Tierversuche und Kontroversen
Das Unternehmen wurde für die große Anzahl von Primaten kritisiert, die nach medizinischen Versuchen eingeschläfert wurden. Tierärztliche Aufzeichnungen zeigten angeblich Komplikationen mit chirurgisch implantierten Elektroden, was Bedenken hinsichtlich des Tierschutzes und der Sicherheit der Technologie aufwarf. Neuralink hat das volle Ausmaß seiner Tierversuchspraktiken nicht öffentlich detailliert, aber die Kritik war ein wiederkehrendes Thema in der Medienberichterstattung.
Versuche am Menschen und Meilensteine
Neuralink erwartete zunächst, 2020 mit Experimenten am Menschen zu beginnen, verschob diesen Zeitplan jedoch später auf 2023. Ab Mai 2023 hatte das Unternehmen die Zulassung für Versuche am Menschen in den Vereinigten Staaten erhalten. Am 29. Januar 2024 kündigte Musk an, dass Neuralink erfolgreich ein Gerät bei einem menschlichen Patienten implantiert hatte, der später als Noland Arbaugh identifiziert wurde. Es wurde berichtet, dass sich der Patient nach dem Eingriff erholte.

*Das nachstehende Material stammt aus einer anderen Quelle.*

(* ===== verification/Auth.v ===== *)
(** * internal/auth: teams and the key registry

    team.go's [Team], its allowlists and validation, [MaskKey] and [Slug];
    registry.go's two indexes and every operation that changes them.  Both
    indexes hold pointers to teams that are never mutated in place, so they are
    maps of values here.  [HashKey] is SHA-256 in hexadecimal; only that it
    never yields the empty string is relied on. *)

From S2P Require Import Prelude.

(** ** team.go *)

Inductive Priority := PriorityRealtime | PriorityBatch | PriorityOther (s : string).

#[export] Instance Priority_eq_dec : EqDecision Priority.
Proof. solve_decision. Defined.

Record RateLimits := { RPM : Z; TPM : Z }.

Record Team := {
  t_ID : string;
  t_Name : string;
  t_OrganizationID : string;
  t_KeyHash : string;
  t_AllowedProviders : list string;
  t_AllowedModels : list string;
  t_RateLimits : RateLimits;
  t_MonthlyBudgetMicros : Z;
  t_Priority : Priority;
  t_IsAdmin : bool;
  t_CacheIsolated : bool;
  t_KeySource : string;
  t_KeyMasked : string;
  t_KeyCreatedAt : option Z
}.

Definition KeySourceRotated : string := "rotated".
Definition KeySourceRevoked : string := "revoked".

Definition AllowsModel (t : Team) (model : string) : bool :=
  existsb (λ m, bool_decide (m = model)) (t_AllowedModels t).

Definition AllowsProvider (t : Team) (provider : string) : bool :=
  existsb (λ p, bool_decide (p = provider)) (t_AllowedProviders t).

(** The ellipsis is one rune of three bytes. *)
Definition mask_prefix : string := "sk-…".

Definition MaskKey (raw : string) : string :=
  let n := String.length raw in
  if (n <? 4)%nat then mask_prefix
  else (mask_prefix ++ String.substring (n - 4) 4 raw)%string.

Inductive team_error :=
| IDRequired | NameRequired | NoProviders | NoModels
| BadRPM (n : Z) | BadTPM (n : Z) | BadBudget (n : Z) | BadPriority.

Definition validateLimits (t : Team) : option team_error :=
  if RPM (t_RateLimits t) <=? 0 then Some (BadRPM (RPM (t_RateLimits t)))
  else if TPM (t_RateLimits t) <=? 0 then Some (BadTPM (TPM (t_RateLimits t)))
  else if t_MonthlyBudgetMicros t <=? 0 then Some (BadBudget (t_MonthlyBudgetMicros t))
  else None.

(** [blank] is [strings.TrimSpace(t.Name) == ""]. *)
Definition Validate (blank : string → bool) (t : Team) : option team_error :=
  if bool_decide (t_ID t = ""%string) then Some IDRequired
  else if blank (t_Name t) then Some NameRequired
  else if bool_decide (t_AllowedProviders t = []) then Some NoProviders
  else if bool_decide (t_AllowedModels t = []) then Some NoModels
  else match validateLimits t with
       | Some e => Some e
       | None => match t_Priority t with PriorityOther _ => Some BadPriority | _ => None end
       end.

(** ** Slug, on the runes of a name *)

Definition maxIDLength : nat := 48.

(** [strings.ToLower] of one rune, as far as [Slug] can tell: the ASCII
    capitals, and the two other code points Unicode lowers into ASCII, the
    Kelvin sign and the dotted capital I. *)
Definition to_lower (r : Z) : Z :=
  if (65 <=? r) && (r <=? 90) then r + 32
  else if r =? 8490 then 107
  else if r =? 304 then 105
  else r.

Definition is_alnum (r : Z) : bool :=
  ((97 <=? r) && (r <=? 122)) || ((48 <=? r) && (r <=? 57)).

Definition hyphen : Z := 45.

Fixpoint slug_loop (runes : list Z) (b : list Z) (pendingHyphen : bool) : list Z :=
  match runes with
  | [] => b
  | r :: rs =>
      if negb (is_alnum r) then slug_loop rs b (0 <? Z.of_nat (length b))
      else if pendingHyphen then slug_loop rs ((b ++ [hyphen]) ++ [r]) false
      else slug_loop rs (b ++ [r]) false
  end.

Fixpoint trim_right_hyphens (l : list Z) : list Z :=
  match l with
  | [] => []
  | r :: l' => match trim_right_hyphens l' with
               | [] => if r =? hyphen then [] else [r]
               | l'' => r :: l''
               end
  end.

Definition Slug (name : list Z) : list Z :=
  let id := slug_loop (map to_lower name) [] false in
  if (maxIDLength <? length id)%nat then trim_right_hyphens (take maxIDLength id) else id.

(** ** registry.go *)

Inductive registry_error :=
| ErrUnknownKey | ErrUnknownTeam | ErrTeamExists
| SharedHash (id1 id2 : string) | EmptyHash (id : string) | KeyTaken (id other : string)
| InvalidPatch (e : team_error).

Record Registry := { byHash : gmap string Team; byID : gmap string Team }.

Fixpoint index_teams (teams : list Team) (r : Registry) : result registry_error Registry :=
  match teams with
  | [] => Ok r
  | t :: ts =>
      let ids := <[t_ID t := t]> (byID r) in
      if bool_decide (t_KeyHash t = ""%string)
      then index_teams ts {| byHash := byHash r; byID := ids |}
      else match byHash r !! t_KeyHash t with
           | Some existing => Err (SharedHash (t_ID existing) (t_ID t))
           | None => index_teams ts {| byHash := <[t_KeyHash t := t]> (byHash r); byID := ids |}
           end
  end.

Definition NewRegistry (teams : list Team) : result registry_error Registry :=
  index_teams teams {| byHash := ∅; byID := ∅ |}.

Definition Get (id : string) (r : Registry) : result registry_error Team :=
  match byID r !! id with None => Err ErrUnknownTeam | Some t => Ok t end.

Definition List_ (r : Registry) : list Team := (map_to_list (byID r)).*2.

Record TeamPatch := {
  p_RPM : option Z; p_TPM : option Z; p_MonthlyBudgetMicros : option Z }.

Definition with_limits (t : Team) (l : RateLimits) (b : Z) : Team :=
  {| t_ID := t_ID t; t_Name := t_Name t; t_OrganizationID := t_OrganizationID t;
     t_KeyHash := t_KeyHash t; t_AllowedProviders := t_AllowedProviders t;
     t_AllowedModels := t_AllowedModels t; t_RateLimits := l; t_MonthlyBudgetMicros := b;
     t_Priority := t_Priority t; t_IsAdmin := t_IsAdmin t; t_CacheIsolated := t_CacheIsolated t;
     t_KeySource := t_KeySource t; t_KeyMasked := t_KeyMasked t;
     t_KeyCreatedAt := t_KeyCreatedAt t |}.

Definition with_key (t : Team) (hash source masked : string) (created : option Z) : Team :=
  {| t_ID := t_ID t; t_Name := t_Name t; t_OrganizationID := t_OrganizationID t;
     t_KeyHash := hash; t_AllowedProviders := t_AllowedProviders t;
     t_AllowedModels := t_AllowedModels t; t_RateLimits := t_RateLimits t;
     t_MonthlyBudgetMicros := t_MonthlyBudgetMicros t;
     t_Priority := t_Priority t; t_IsAdmin := t_IsAdmin t; t_CacheIsolated := t_CacheIsolated t;
     t_KeySource := source; t_KeyMasked := masked; t_KeyCreatedAt := created |}.

Definition Apply (p : TeamPatch) (t : Team) : result team_error Team :=
  let updated := with_limits t
    {| RPM := default (RPM (t_RateLimits t)) (p_RPM p);
       TPM := default (TPM (t_RateLimits t)) (p_TPM p) |}
    (default (t_MonthlyBudgetMicros t) (p_MonthlyBudgetMicros p)) in
  match validateLimits updated with Some e => Err e | None => Ok updated end.

Definition Update (id : string) (patch : TeamPatch) (r : Registry)
    : result registry_error Team * Registry :=
  match byID r !! id with
  | None => (Err ErrUnknownTeam, r)
  | Some existing =>
      match Apply patch existing with
      | Err e => (Err (InvalidPatch e), r)
      | Ok updated =>
          (Ok updated, {| byID := <[id := updated]> (byID r);
                          byHash := <[t_KeyHash updated := updated]> (byHash r) |})
      end
  end.

Definition RotateKey (now : Z) (id newHash newMasked : string) (r : Registry)
    : result registry_error Team * Registry :=
  match byID r !! id with
  | None => (Err ErrUnknownTeam, r)
  | Some existing =>
      if bool_decide (newHash = ""%string) then (Err (EmptyHash id), r)
      else
        let taken := match byHash r !! newHash with
                     | Some other => if bool_decide (t_ID other ≠ id) then Some other else None
                     | None => None
                     end in
        match taken with
        | Some other => (Err (KeyTaken id (t_ID other)), r)
        | None =>
            let updated := with_key existing newHash KeySourceRotated newMasked (Some now) in
            (Ok updated,
             {| byHash := <[newHash := updated]> (delete (t_KeyHash existing) (byHash r));
                byID := <[id := updated]> (byID r) |})
        end
  end.

Definition RevokeKey (id : string) (r : Registry) : result registry_error Team * Registry :=
  match byID r !! id with
  | None => (Err ErrUnknownTeam, r)
  | Some existing =>
      let updated := with_key existing "" KeySourceRevoked "" None in
      (Ok updated, {| byHash := delete (t_KeyHash existing) (byHash r);
                      byID := <[id := updated]> (byID r) |})
  end.

Definition Add (t : Team) (r : Registry) : option registry_error * Registry :=
  match byID r !! t_ID t with
  | Some _ => (Some ErrTeamExists, r)
  | None =>
      if bool_decide (t_KeyHash t = ""%string)
      then (None, {| byHash := byHash r; byID := <[t_ID t := t]> (byID r) |})
      else match byHash r !! t_KeyHash t with
           | Some other => (Some (KeyTaken (t_ID t) (t_ID other)), r)
           | None => (None, {| byHash := <[t_KeyHash t := t]> (byHash r);
                               byID := <[t_ID t := t]> (byID r) |})
           end
  end.

Definition Remove (id : string) (r : Registry) : result registry_error Team * Registry :=
  match byID r !! id with
  | None => (Err ErrUnknownTeam, r)
  | Some existing =>
      (Ok existing, {| byID := delete id (byID r);
                       byHash := if bool_decide (t_KeyHash existing = ""%string) then byHash r
                                 else delete (t_KeyHash existing) (byHash r) |})
  end.

Section authenticate.
Context (HashKey : string → string).

Definition Authenticate (rawKey : string) (r : Registry) : result registry_error Team :=
  match byHash r !! HashKey rawKey with
  | Some team => if bool_decide (t_KeyHash team = ""%string) then Err ErrUnknownKey else Ok team
  | None => Err ErrUnknownKey
  end.
End authenticate.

Im August und September 2025 führte das University Health Network in Toronto Kanadas erste Neuralink-Gehirnimplantat-Operationen an zwei Patienten mit zervikalen Rückenmarksverletzungen durch, was die ersten derartigen Eingriffe außerhalb der Vereinigten Staaten markierte.

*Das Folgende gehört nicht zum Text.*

(* ===== verification/Books.v ===== *)
(** * One request's books, month by month

    A request may hold reservations of more than one month: the base of the
    month it started in and top-ups of the month the clock shows when a fallback
    is priced.  [books] says that each month's counter is what it was without
    the request plus what the request still holds there; reserving and settling
    keep it. *)

From S2P Require Import Prelude Redis Calendar Budget Provider Wire ChainBudget.

Definition of_period (p : string) (r : Tracker.Reservation) : bool := bool_decide (Tracker.r_period r = p).
Definition held_in (p : string) (rs : list Tracker.Reservation) : list Tracker.Reservation := keep (of_period p) rs.
Definition owed (p : string) (rs : list Tracker.Reservation) : Z := Tracker.open_total (held_in p rs).

Lemma periodKey_period team p p' : Tracker.periodKey team p = Tracker.periodKey team p' → p = p'.
Proof.
  unfold Tracker.periodKey. intros H. apply (inj (String.append _)) in H.
  apply (inj (String.append ":")) in H. apply (inj (String.append team)) in H.
  by apply (inj (String.append ":")) in H.
Qed.

Section books.
Context {db} `{!Redis Z db} (team : string) (cap T : Z) (c : string → Z).

Record books (t : Z) (rs : list Tracker.Reservation) (d : db) : Prop := {
  bk_counter p : Tracker.counter_until t T (Tracker.periodKey team p) (c p + owed p rs) d;
  bk_live p : held_in p rs ≠ [] → holds_until t T (Tracker.periodKey team p) (c p + owed p rs) d;
  bk_cap p : held_in p rs ≠ [] → c p + owed p rs ≤ cap;
  bk_base p : 0 ≤ c p ≤ int64_max;
  bk_res : Forall (λ r, Tracker.r_teamID r = team ∧ 0 ≤ Tracker.r_reserved r ≤ int64_max) rs
}.

Lemma owed_nonneg t rs d p : books t rs d → 0 ≤ owed p rs.
Proof.
  intros Hb. apply Tracker.open_total_nonneg. apply Forall_forall. intros r [Hr _]%elem_of_keep.
  pose proof (bk_res _ _ _ Hb) as Hres. rewrite Forall_forall in Hres. by apply Hres in Hr as (_ & ? & _).
Qed.

Lemma books_later t t' rs d : t ≤ t' → books t rs d → books t' rs d.
Proof.
  intros Ht [H1 H2 H3 H4 H5]. split; try done.
  - intros p. by eapply Tracker.counter_until_le.
  - intros p Hp. eapply holds_until_le; [exact Ht|by apply H2].
Qed.

Lemma books_range t rs d p : cap ≤ int64_max → books t rs d → 0 ≤ c p + owed p rs ≤ int64_max.
Proof.
  intros Hcap Hb. pose proof (owed_nonneg _ _ _ p Hb). pose proof (bk_base _ _ _ Hb p) as Hc.
  destruct (decide (held_in p rs = [])) as [He|Hne].
  - unfold owed. rewrite He. simpl. lia.
  - pose proof (bk_cap _ _ _ Hb p Hne). lia.
Qed.

Lemma held_in_cons p r rs :
  held_in p (r :: rs) = if of_period p r then r :: held_in p rs else held_in p rs.
Proof. done. Qed.

Lemma held_in_other p0 p r rs : Tracker.r_period r = p0 → p ≠ p0 → held_in p (r :: rs) = held_in p rs.
Proof.
  intros Hr Hp. rewrite held_in_cons. unfold of_period. by rewrite bool_decide_eq_false_2 by congruence.
Qed.
Lemma owed_own r rs p : Tracker.r_period r = p → owed p (r :: rs) = Tracker.r_reserved r + owed p rs.
Proof. intros Hr. unfold owed. rewrite held_in_cons. unfold of_period. by rewrite bool_decide_eq_true_2. Qed.

(** One month's counter and holdings move; the others stand. *)
Lemma books_move p0 t rs rs' d d' :
  books t rs d → (∀ key t', key ≠ Tracker.periodKey team p0 → rget t' key d' = rget t' key d) →
  holds_until t T (Tracker.periodKey team p0) (c p0 + owed p0 rs') d' →
  (∀ p, p ≠ p0 → held_in p rs' = held_in p rs) →
  (held_in p0 rs' ≠ [] → c p0 + owed p0 rs' ≤ cap) →
  Forall (λ r, Tracker.r_teamID r = team ∧ 0 ≤ Tracker.r_reserved r ≤ int64_max) rs' →
  books t rs' d'.
Proof.
  intros [H1 H2 H3 H4 H5] Hd Hh Hrs Hcap Hres.
  assert (∀ p t', p ≠ p0 → rget t' (Tracker.periodKey team p) d' = rget t' (Tracker.periodKey team p) d) as Hd'.
  { intros p t' Hp. apply Hd. intros He. by apply periodKey_period in He. }
  assert (∀ p, p ≠ p0 → owed p rs' = owed p rs) as Ho by (intros p Hp; unfold owed; by rewrite Hrs).
  split; try done; intros p; destruct (decide (p = p0)) as [->|Hp]; try done.
  - by left.
  - rewrite Ho by done. destruct (H1 p) as [Hl|[Hz Hl]]; [left|right; split; [done|]]; intros t' Ht';
      rewrite Hd' by done; by apply Hl.
  - rewrite Hrs, Ho by done. intros Hne t' Ht'. rewrite Hd' by done. by apply (H2 p Hne).
  - rewrite Hrs, Ho by done. apply H3.
Qed.

Lemma books_reserve now t f est rs d :
  0 < cap ≤ int64_max → t < T → T ≤ t + Z.quot (Tracker.ttlUntilPeriodEnd now) second * 1000 →
  clear_cut f → est ≤ int64_max → books t rs d →
  books t (Tracker.granted (Tracker.Reserve now t f team cap est d).1 ++ rs)
    (Tracker.Reserve now t f team cap est d).2.
Proof.
  intros Hcap HtT Httl Hf Hest Hb. unfold Tracker.Reserve.
  destruct (Z.leb_spec cap 0); [lia|]. destruct (Z.ltb_spec est 0) as [|Hpos]; [done|].
  destruct Hf as [->| ->]; [|done]. cbn [round_trip].
  set (p0 := Tracker.currentPeriod now). set (ttl := Z.quot _ second) in *.
  pose proof (bk_counter _ _ _ Hb p0) as Hc0. pose proof (books_range _ _ _ p0 (proj2 Hcap) Hb) as Hrg.
  destruct (decide (int64_min ≤ c p0 + owed p0 rs + est ∧ c p0 + owed p0 rs + est ≤ int64_max)) as [Hra|Hra].
  2:{ by rewrite (Tracker.reserveScript_overflow _ _ _ cap est _ _ _ HtT Hc0 Hra). }
  destruct (Tracker.reserveScript_in_range _ _ _ cap est ttl _ _ HtT Httl Hc0
    ltac:(unfold in_int64, int64_min in *; lia) Hra) as (d' & Hs & Hh).
  pose proof (λ key t' Hne, Tracker.reserveScript_ne t t' (Tracker.periodKey team p0) key cap est ttl d
    (not_eq_sym Hne)) as Hother. rewrite Hs in Hother |- *. cbn [snd] in Hother.
  unfold Tracker.script_reply, Tracker.admitted, Tracker.admits in *.
  destruct (Z.leb_spec (c p0 + owed p0 rs + est) cap); cbn [fst snd negb Z.eqb PosDef.Pos.eqb Tracker.granted Tracker.reserve_reply app];
    apply (books_move p0 t rs _ d); try done.
  - rewrite owed_own by done. cbn [Tracker.r_reserved].
    by replace (c p0 + (est + owed p0 rs)) with (c p0 + owed p0 rs + est) by lia.
  - intros p Hp. by apply (held_in_other p0).
  - intros _. rewrite owed_own by done. cbn [Tracker.r_reserved]. lia.
  - constructor; [|apply Hb]. cbn. split; [done|lia].
  - intros Hne. by apply (bk_cap _ _ _ Hb).
  - apply Hb.
Qed.

(** Settling one reservation with [actual]: its month gains that much. *)
Lemma books_settle t f r rs actual d :
  cap + actual ≤ int64_max → t < T → f = Replied → 0 ≤ actual → books t (r :: rs) d →
  ∃ d', Tracker.Reconcile t f (Some r) actual d = (None, d') ∧
    (∀ key t', key ≠ Tracker.periodKey team (Tracker.r_period r) → rget t' key d' = rget t' key d) ∧
    holds_until t T (Tracker.periodKey team (Tracker.r_period r))
      (c (Tracker.r_period r) + actual + owed (Tracker.r_period r) rs) d'.
Proof.
  intros Hmax HtT -> Ha Hb. set (p0 := Tracker.r_period r).
  pose proof (bk_res _ _ _ Hb) as [(Hteam & Hr) _]%Forall_cons.
  assert (held_in p0 (r :: rs) ≠ []) as Hne.
  { rewrite held_in_cons. unfold of_period. by rewrite bool_decide_eq_true_2. }
  pose proof (bk_live _ _ _ Hb p0 Hne) as Hl. pose proof (bk_cap _ _ _ Hb p0 Hne) as Hc.
  pose proof (bk_base _ _ _ Hb p0) as Hc0.
  assert (0 ≤ owed p0 rs) as Ho.
  { apply Tracker.open_total_nonneg. apply Forall_forall. intros x [Hx _]%elem_of_keep.
    pose proof (bk_res _ _ _ Hb) as Hf. rewrite Forall_forall in Hf. by apply (Hf x); set_solver. }
  rewrite owed_own in Hl, Hc by done.
  destruct (Tracker.Reconcile_live t T r actual (c p0 + (Tracker.r_reserved r + owed p0 rs)) d HtT)
    as (d' & He & Hh); [lia|lia|by rewrite Hteam|unfold in_int64, int64_min in *; lia|].
  exists d'. split; [done|]. rewrite Hteam in Hh. split.
  - intros key t' Hk. replace d' with (Tracker.Reconcile t Replied (Some r) actual d).2 by (by rewrite He).
    apply Tracker.Reconcile_own_period. by rewrite Hteam.
  - by replace (c p0 + actual + owed p0 rs)
      with (c p0 + (Tracker.r_reserved r + owed p0 rs) + actual - Tracker.r_reserved r) by lia.
Qed.
End books.

Section settling.
Context {db} `{!Redis Z db} (team : string) (T : Z).

Definition plus_cost (c : string → Z) (p0 : string) (cost : Z) (p : string) : Z :=
  c p + if decide (p = p0) then cost else 0.

Lemma books_settle_base cap c t r rs actual (d : db) :
  cap + actual ≤ int64_max → t < T → 0 ≤ actual → books team cap T c t (r :: rs) d →
  books team (cap + actual) T (plus_cost c (Tracker.r_period r) actual) t rs
    (Tracker.Reconcile t Replied (Some r) actual d).2.
Proof.
  intros Hmax HtT Ha Hb. set (p0 := Tracker.r_period r).
  destruct (books_settle _ _ _ _ t Replied r rs actual d Hmax HtT eq_refl Ha Hb) as (d' & -> & Hd & Hh).
  cbn [snd]. fold p0 in Hd, Hh.
  assert (∀ p, p ≠ p0 → held_in p (r :: rs) = held_in p rs) as Hheld by (intros; by apply (held_in_other p0)).
  assert (books team (cap + actual) T c t (r :: rs) d) as [H1 H2 H3 H4 H5].
  { destruct Hb. split; try done. intros p Hp. specialize (bk_cap0 p Hp). lia. }
  apply Forall_cons in H5 as [Hr H5].
  assert (0 ≤ owed p0 rs) as Ho.
  { apply Tracker.open_total_nonneg. apply Forall_forall. intros x [Hx _]%elem_of_keep.
    rewrite Forall_forall in H5. by apply H5 in Hx as (_ & ? & _). }
  assert (c p0 + (Tracker.r_reserved r + owed p0 rs) ≤ cap) as Hcap.
  { pose proof (bk_cap _ _ _ _ _ _ _ Hb p0) as Hc. rewrite owed_own in Hc by done. apply Hc.
    rewrite held_in_cons. unfold of_period. by rewrite bool_decide_eq_true_2. }
  assert (∀ p, p ≠ p0 → plus_cost c p0 actual p = c p) as Hne
    by (intros p Hp; unfold plus_cost; rewrite decide_False by done; lia).
  assert (plus_cost c p0 actual p0 = c p0 + actual) as Heq by (unfold plus_cost; by rewrite decide_True).
  assert (∀ p t', p ≠ p0 → rget t' (Tracker.periodKey team p) d' = rget t' (Tracker.periodKey team p) d) as Hd'
    by (intros p t' Hp; apply Hd; intros He; by apply periodKey_period in He).
  specialize (H4 p0) as H40.
  split; try done; intros p; destruct (decide (p = p0)) as [->|Hp]; rewrite ?Heq, ?(Hne p Hp);
    try (by left); try done; try lia.
  - specialize (H1 p). unfold owed in *. rewrite Hheld in H1 by done.
    destruct H1 as [Hl|[Hz Hl]]; [left|right; split; [done|]]; intros t' Ht'; rewrite Hd' by done; by apply Hl.
  - specialize (H2 p). unfold owed in *. rewrite Hheld in H2 by done.
    intros Hx t' Ht'. rewrite Hd' by done. by apply (H2 Hx).
  - specialize (H3 p). unfold owed in *. by rewrite Hheld in H3.
Qed.

Lemma books_settle_zero cap c t r rs (d : db) :
  cap ≤ int64_max → t < T → books team cap T c t (r :: rs) d →
  books team cap T c t rs (Tracker.Reconcile t Replied (Some r) 0 d).2.
Proof.
  intros Hcap HtT Hb. set (p0 := Tracker.r_period r).
  destruct (books_settle team cap T c t Replied r rs 0 d) as (d' & -> & Hd & Hh); [lia|done|done|lia|done|].
  cbn [snd]. fold p0 in Hd, Hh. rewrite Z.add_0_r in Hh.
  apply (books_move _ _ _ _ p0 t (r :: rs) rs d); try done.
  - intros p Hp. symmetry. by apply (held_in_other p0).
  - intros Hne. pose proof (bk_res _ _ _ _ _ _ _ Hb) as [[_ Hr] _]%Forall_cons.
    pose proof (bk_cap _ _ _ _ _ _ _ Hb p0) as Hc. rewrite owed_own in Hc by done.
    specialize (Hc ltac:(rewrite held_in_cons; unfold of_period; by rewrite bool_decide_eq_true_2)). lia.
  - by apply (bk_res _ _ _ _ _ _ _) in Hb as [_ ?]%Forall_cons.
Qed.

Lemma books_reconcile_all cap c t f rs (d : db) :
  cap ≤ int64_max → t < T → (∀ n, f n = Replied) → books team cap T c t rs d →
  books team cap T c t [] (reconcile_all t f rs d).
Proof.
  intros Hcap HtT. revert f d. induction rs as [|r rs IH]; intros f d Hf Hb; [done|].
  cbn [reconcile_all]. rewrite Hf. apply IH; [done|]. by apply books_settle_zero.
Qed.

(** The deferred settlement closes the books: the month the request started
    in has moved by its cost, every other month stands. *)
Lemma books_settle_request cap c t f base cb actual (d : db) :
  cap + actual ≤ int64_max → t < T → 0 ≤ actual → (∀ n, f n = Replied) →
  books team cap T c t (base :: cb_extra cb) d →
  books team (cap + actual) T (plus_cost c (Tracker.r_period base) actual) t []
    (settle_request t f (Some base) actual (Some cb) d).
Proof.
  intros Hmax HtT Ha Hf Hb. unfold settle_request, reconcileExtras. rewrite Hf.
  apply books_reconcile_all; [done|done|done|]. by apply books_settle_base.
Qed.

Lemma books_perm cap c t rs rs' (d : db) : rs ≡ₚ rs' → books team cap T c t rs d → books team cap T c t rs' d.
Proof.
  intros Hp [H1 H2 H3 H4 H5].
  assert (∀ p, owed p rs' = owed p rs) as Ho.
  { intros p. unfold owed, held_in. generalize (keep_perm (of_period p) _ _ Hp). clear.
    generalize (keep (of_period p) rs) (keep (of_period p) rs'). induction 1; simpl; lia. }
  assert (∀ p, held_in p rs' ≠ [] → held_in p rs ≠ []) as Hh.
  { intros p Hne He. apply Hne. apply Permutation_nil. unfold held_in in *. rewrite <- He.
    by apply keep_perm. }
  split; intros; rewrite ?Ho; eauto. by rewrite <- Hp.
Qed.
End settling.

Blindsight und zukünftige Anwendungen
Im September 2024 kündigte Neuralink seine neueste Entwicklungsinitiative an, Blindsight, die darauf abzielt, blinden Menschen, deren visueller Kortex unbeschädigt ist, ein gewisses Maß an Sehvermögen zu ermöglichen. Die Entwicklung erhielt den Status „Durchbruch" von der US-Bundesregierung, was voraussichtlich ihren Entwicklungszeitplan beschleunigen wird. Diese Anwendung baut auf dem breiteren Ziel des Unternehmens auf, neurologische Defizite durch implantierbare Geräte zu adressieren, mit potenziellen zukünftigen Anwendungen in Bereichen wie Gedächtnisverbesserung und Kommunikation für gelähmte Personen.
Breiterer Kontext und künstliche Intelligenz
Neuralinks Arbeit liegt an der Schnittstelle von Neurotechnologie und künstlicher Intelligenz. Die langfristige Vision des Unternehmens, eine Symbiose mit KI zu erreichen, spiegelt breitere Diskussionen im Feld über die Integration von Mensch und Maschine wider. Während Neuralink nicht direkt an der Entwicklung von großen Sprachmodellen oder generativer KI-Systemen beteiligt ist, könnte sein Ziel, eine Schnittstelle mit hoher Bandbreite zwischen Gehirn und Computern zu schaffen, potenziell Fortschritte im maschinellen Lernen und bei neuronalen Netzen ergänzen. Der Ansatz des Unternehmens unterscheidet sich von dem von Organisationen wie OpenAI oder Google DeepMind, die sich auf softwarebasierte KI konzentrieren, indem es Hardware betont, die direkt mit biologischem Gewebe verbunden ist.
Rezeption und wissenschaftliche Bewertung
Wissenschaftler haben anerkannt, dass Neuralinks technische Fortschritte, wie das drahtlose Machen von Implantaten und die Erhöhung der Elektrodenanzahl, Fortschritte im Bereich der Gehirn-Computer-Schnittstellen darstellen. Ähnliche Technologie existiert jedoch seit 2002, als eine Forschungsgruppe demonstrierte, wie ein Affe einen Computercursor mit neuronalen Signalen bewegte. Die schnellen Zeitpläne des Unternehmens haben sowohl Lob für Ehrgeiz als auch Kritik für potenzielle Kompromisse bei der wissenschaftlichen Strenge gezogen. Ab 2025 operiert Neuralink weiterhin als privates Unternehen, wobei Musk eine zentrale Figur in seinem öffentlichen Profil und seiner strategischen Ausrichtung bleibt.